For groupwise comparisons, the means of the two-reader numbers were used for statistical analysis. The means of T1, T2, and ADC were compared between prostate cancers, noncancers, and NTZ by using linear mixed models. Generalized estimating equation logistic regression was used to assess the utility of MR fingerprinting–derived T1, T2, and ADC in the differentiation of prostate cancers from NTZ, prostate cancers from noncancers, and clinically significant prostate cancers (Gleason score ≥ 7) from clinically insignificant lesions (cancers with Gleason score = 6 and noncancers). The third distinction was made to assess if quantitative mapping could help differentiate between clinically significant lesions that need treatment from clinically insignificant lesions that do not need active intervention. Group comparisons were adjusted for 12 multiple tests (four comparisons times three measures) using adjusted P values based on the Holm-Bonferroni method (26). Adjusted P < .05 was considered to indicate a statistically significant difference. Receiver operating characteristic (ROC) curves and areas under the ROC curve (AUCs) were obtained from ordinary logistic regression of the binary outcome on the linear predictor obtained from the generalized estimating equation regressions. AUCs were estimated by using one-step leave-one-out cross validation (27), with confidence intervals calculated with the bootstrap percentile approach. Sensitivity and specificity are presented at the threshold cutpoint maximizing the Youden J index, defined as sensitivity plus specificity minus 1 (28), with estimates and confidence intervals calculated by using generalized estimating equation logistic regression. Cross-validated AUCs of different models were compared by using the bootstrap.

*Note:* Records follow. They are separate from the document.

(** * The JSON-RPC proxy handler of [app/proxy/proxy.go]

    A shallow embedding of [Handle], [HandleCORS] and [GetAuthError], the
    three functions of package [proxy], together with the observer that
    wraps the metrics timer.  The packages the handler calls into
    ([query], [cache], [rpcerrors], [sdkrouter], [auth], [responses],
    [lbrynext], [monitor], [metrics]) are collaborators: their functions
    are fields of the record [Deps], their data are fields of the request
    and of the handler state, and their effects are events of a trace. *)

From Stdlib Require Import ZArith NArith Ascii String List Lia.
From Stdlib.Strings Require Byte.
From stdpp Require Import base option list strings gmap.

Local Open Scope string_scope.
Local Open Scope Z_scope.

(** ** Data *)

Abbreviation bytes := (list Byte.byte).

(** A decoded JSON document, the dynamic type of [RPCRequest.Params] and
    [RPCResponse.Result] ([interface{}] in the jsonrpc library). *)
#[warnings="-register-all"] Inductive JSONValue : Type :=
  | JNull
  | JBool (b : bool)
  | JNumber (n : Z)
  | JString (s : string)
  | JArray (items : list JSONValue)
  | JObject (fields : list (string * JSONValue)).

(** Go [error] values that flow through the handler.  A nil error is
    [None] in [option error]. *)
Inductive error : Type :=
  | Err (msg : string)                  (* errors.Err(msg) *)
  | ErrNoAuthInfo                       (* auth.ErrNoAuthInfo *)
  | AuthRequiredError                   (* rpcerrors.NewAuthRequiredError() *)
  | ForbiddenError (cause : error)      (* rpcerrors.NewForbiddenError(e) *)
  | JSONParseError (cause : error)      (* rpcerrors.NewJSONParseError(e) *)
  | InternalError (cause : error)       (* rpcerrors.NewInternalError(e) *)
  | Foreign (descr : string).           (* io, encoding/json, network ... *)

(** [models.User]: only the primary key is read by the handler. *)
Record User : Type := { ID : Z }.

(** [models.LbrynetServer]: only the address is read by the handler. *)
Record LbrynetServer : Type := { Address : string }.

(** [jsonrpc.RPCRequest]. *)
Record RPCRequest : Type := {
  Method : string;
  Params : JSONValue;
  req_ID : Z;
  req_JSONRPC : string
}.

(** [jsonrpc.RPCError] and [jsonrpc.RPCResponse]. *)
Record RPCError : Type := {
  Code : Z;
  Message : string;
  Data : JSONValue
}.

Record RPCResponse : Type := {
  res_JSONRPC : string;
  Result : JSONValue;
  Error : option RPCError;
  res_ID : Z
}.

(** [cache.QueryCache] is an interface; the handler only passes the handle
    around. *)
Inductive QueryCache : Type := CacheHandle (id : positive).

(** The failure kinds of package [metrics] used as the third label. *)
Inductive FailureKind : Type :=
  | FailureKindClient
  | FailureKindClientJSON
  | FailureKindAuth
  | FailureKindNet
  | FailureKindRPCJSON
  | FailureKindRPC.

(** The two closures [Handle] registers as postflight hooks, with the
    variables each one captures. *)
Inductive HookHandler : Type :=
  | LogRemoteIP (remoteIP : string)
  | AuditWalletSend (userID : Z) (remoteIP : string) (body : bytes).

Record Hook : Type := {
  hook_pattern : string;
  hook_handler : HookHandler;
  hook_builder : string
}.

(** [query.Caller]: bound backend address, bound user id, registered
    postflight hooks and the attached cache ([None] is a nil interface). *)
Record Caller : Type := {
  endpoint : string;
  userID : Z;
  postflightHooks : list Hook;
  Cache : option QueryCache
}.

(** Modelled from the spec: the Backend Registry of section 4.1, whose
    package [sdkrouter] is not part of the sources.  It holds the ordered
    collection of live backends. *)
Record Router : Type := { servers : list LbrynetServer }.

(** What reading [r.Body] to the end gives: the bytes read and the error,
    as [ioutil.ReadAll] returns them. *)
Record ReadResult : Type := { read_data : bytes; read_err : option error }.

(** The part of [*http.Request] the handler looks at.  The values that the
    middleware attached to the request context are fields:
    [auth.FromRequest], [sdkrouter.FromRequest], [cache.IsOnRequest] /
    [cache.FromRequest] and [ip.FromRequest] read them back. *)
Record Request : Type := {
  http_method : string;
  Body : option ReadResult;
  ctx_user : option User;
  ctx_auth_err : option error;
  ctx_router : Router;
  ctx_cache : option QueryCache;
  ctx_remote_ip : string
}.

(** [http.ResponseWriter]: the header map under construction, the status
    line with the header snapshot that went out with it (once
    [WriteHeader] has run), and the body bytes written so far. *)
Record ResponseWriter : Type := {
  Header : gmap string (list string);
  wroteHeader : option (Z * gmap string (list string));
  written : bytes
}.

Inductive LogLevel : Type := Trace | Debug | ErrorLevel.

(** Effects on the collaborators, in the order the handler performs
    them.  The duration value of an observation is wall-clock time and is
    left out; the labels are kept. *)
Inductive Event : Type :=
  | EvObserveDuration (method address : string)
      (* metrics.ProxyE2ECallDurations *)
  | EvObserveFailedDuration (method address : string) (kind : FailureKind)
      (* metrics.ProxyE2ECallFailedDurations *)
  | EvLog (level : LogLevel) (format : string)
  | EvSentry (err : error)
  | EvNewCaller (address : string) (uid : Z)
  | EvAddPostflightHook (h : Hook)
  | EvInstallHooks
  | EvCall (c : Caller) (req : RPCRequest).

(** The state a request handler runs against: the response writer, the
    trace of effects, and the two pieces of router state that the model
    of package [sdkrouter] below reads (the user-to-backend bindings and
    the source of randomness). *)
Record State : Type := {
  rw : ResponseWriter;
  trace : list Event;
  bindings : gmap Z string;   (* user id -> sticky backend address *)
  rand_source : nat           (* the random source *)
}.

(** The collaborators whose code is outside this package. *)
Record Deps : Type := {
  MethodRequiresWallet : string -> JSONValue -> bool;
  MethodAcceptsWallet : string -> bool;
  MethodWalletSend : string;
  errors_Is : option error -> error -> bool;
  decodeRequest : bytes -> error + RPCRequest;
  rpcerrors_JSON : error -> bytes;
  rpcerrors_ErrorToJSON : error -> bytes;
  rpcerrors_ToJSON : error -> bytes;
  JSONRPCSerialize : option RPCResponse -> bytes * option error;
  InstallHooks : Caller -> Caller;
  Call : Caller -> RPCRequest -> option RPCResponse * option error;
  TokenHeader : string;
  JSONContentType : string
}.

(** ** The handler monad: state passing with Go panics *)

Inductive Outcome (A : Type) : Type :=
  | Returned (a : A)
  | Panicked (msg : string).
Arguments Returned {A} a.
Arguments Panicked {A} msg.

Definition M (A : Type) : Type := State -> Outcome A * State.

#[global] Instance M_ret : MRet M := fun A a s => (Returned a, s).
#[global] Instance M_bind : MBind M := fun A B f m s =>
  match m s with
  | (Returned a, s') => f a s'
  | (Panicked msg, s') => (Panicked msg, s')
  end.

Definition panic {A} (msg : string) : M A := fun s => (Panicked msg, s).
Definition get_state : M State := fun s => (Returned s, s).
Definition modify (f : State -> State) : M unit :=
  fun s => (Returned tt, f s).

Definition nil_dereference : string :=
  "runtime error: invalid memory address or nil pointer dereference".

(** Reading a field through a pointer. *)
Definition deref {A} (p : option A) : M A :=
  match p with
  | Some a => mret a
  | None => panic nil_dereference
  end.

Definition emit (e : Event) : M unit :=
  modify (fun s => {| rw := rw s; trace := trace s ++ [e];
                      bindings := bindings s; rand_source := rand_source s |}).

Definition with_rw (f : ResponseWriter -> ResponseWriter) : M unit :=
  modify (fun s => {| rw := f (rw s); trace := trace s;
                      bindings := bindings s; rand_source := rand_source s |}).

(** ** [net/http] response writer *)

Definition StatusOK : Z := 200.
Definition StatusBadRequest : Z := 400.

(** [w.Header().Set(k, v)].  Every key the package sets is already in
    canonical MIME form. *)
Definition Header_Set (k v : string) : M unit :=
  with_rw (fun w => {| Header := <[k := [v]]> (Header w);
                       wroteHeader := wroteHeader w;
                       written := written w |}).

(** [w.WriteHeader(code)]: the first call sends the status line and the
    headers set so far; a later call is ignored. *)
Definition send_header (code : Z) (w : ResponseWriter) : ResponseWriter :=
  match wroteHeader w with
  | Some _ => w
  | None => {| Header := Header w;
               wroteHeader := Some (code, Header w);
               written := written w |}
  end.

Definition WriteHeader (code : Z) : M unit := with_rw (send_header code).

(** [w.Write(b)]: sends the header with status 200 when none went out
    yet, then appends to the body. *)
Definition Write (b : bytes) : M unit :=
  with_rw (fun w => let w' := send_header StatusOK w in
                    {| Header := Header w';
                       wroteHeader := wroteHeader w';
                       written := written w' ++ b |}).

Definition newResponseWriter : ResponseWriter :=
  {| Header := ∅; wroteHeader := None; written := [] |}.

Definition initState (b : gmap Z string) (seed : nat) : State :=
  {| rw := newResponseWriter; trace := []; bindings := b; rand_source := seed |}.

(** ** [encoding/json] *)

Definition json_space (b : Byte.byte) : bool :=
  match b with
  | Byte.x20 | Byte.x09 | Byte.x0a | Byte.x0d => true
  | _ => false
  end.

Fixpoint skip_space (l : bytes) : bytes :=
  match l with
  | b :: l' => if json_space b then skip_space l' else l
  | [] => []
  end.

Fixpoint bytes_eqb (a b : bytes) : bool :=
  match a, b with
  | [], [] => true
  | x :: a', y :: b' => Byte.eqb x y && bytes_eqb a' b'
  | _, _ => false
  end.

Definition null_literal : bytes := [Byte.x6e; Byte.x75; Byte.x6c; Byte.x6c].

(** The document is the literal [null], with optional white space around
    it. *)
Definition is_json_null (body : bytes) : bool :=
  bytes_eqb (rev (skip_space (rev (skip_space body)))) null_literal.

Section Proxy.

Context (D : Deps).

(** [json.Unmarshal(body, &rpcReq)] with [rpcReq] a nil
    [*jsonrpc.RPCRequest].  The decoder handles the literal [null] first:
    it sets the pointer to nil and reports no error.  Any other document
    either fails or allocates the request and fills it. *)
Definition json_Unmarshal (body : bytes) : option RPCRequest * option error :=
  if is_json_null body then (None, None)
  else match decodeRequest D body with
       | inl e => (None, Some e)
       | inr req => (Some req, None)
       end.

(** ** The observer

    [newObserver] starts the metrics timer and [o.Done()] stops it; the
    measured duration is not modelled, the observations are. *)

Definition observeFailure (method address : string) (kind : FailureKind)
  : M unit :=
  emit (EvObserveDuration method address) ;;
  emit (EvObserveFailedDuration method address kind).

Definition observeSuccess (method address : string) : M unit :=
  emit (EvObserveDuration method address).

Definition Logf (level : LogLevel) (format : string) : M unit :=
  emit (EvLog level format).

T1, T2, and ADC were also compared between PI-RADS version 2 category 3 noncancers and cancers by using similar methods with logistic regression/receiver operating characteristic analysis. Multivariable logistic or generalized estimating equation logistic analyses with two or three predictor variables were performed only if there were at least 20 and 30 patients, respectively, in each group. Statistical analyses were performed by using commercially available statistical software (SAS 9.4, SAS Institute, Cary, NC).
Results
Patient Characteristics and Lesion Characteristics
Patient characteristics, including age, prostate-specific antigen (PSA)/PSA density, and time between transrectal US and targeted biopsy and lesion characteristics are summarized in Table 2 and detailed in Appendix E1 (online).
Table 2:
Note.—Data are means ± standard deviations. PSA = prostate-specific antigen, ROI = region of interest.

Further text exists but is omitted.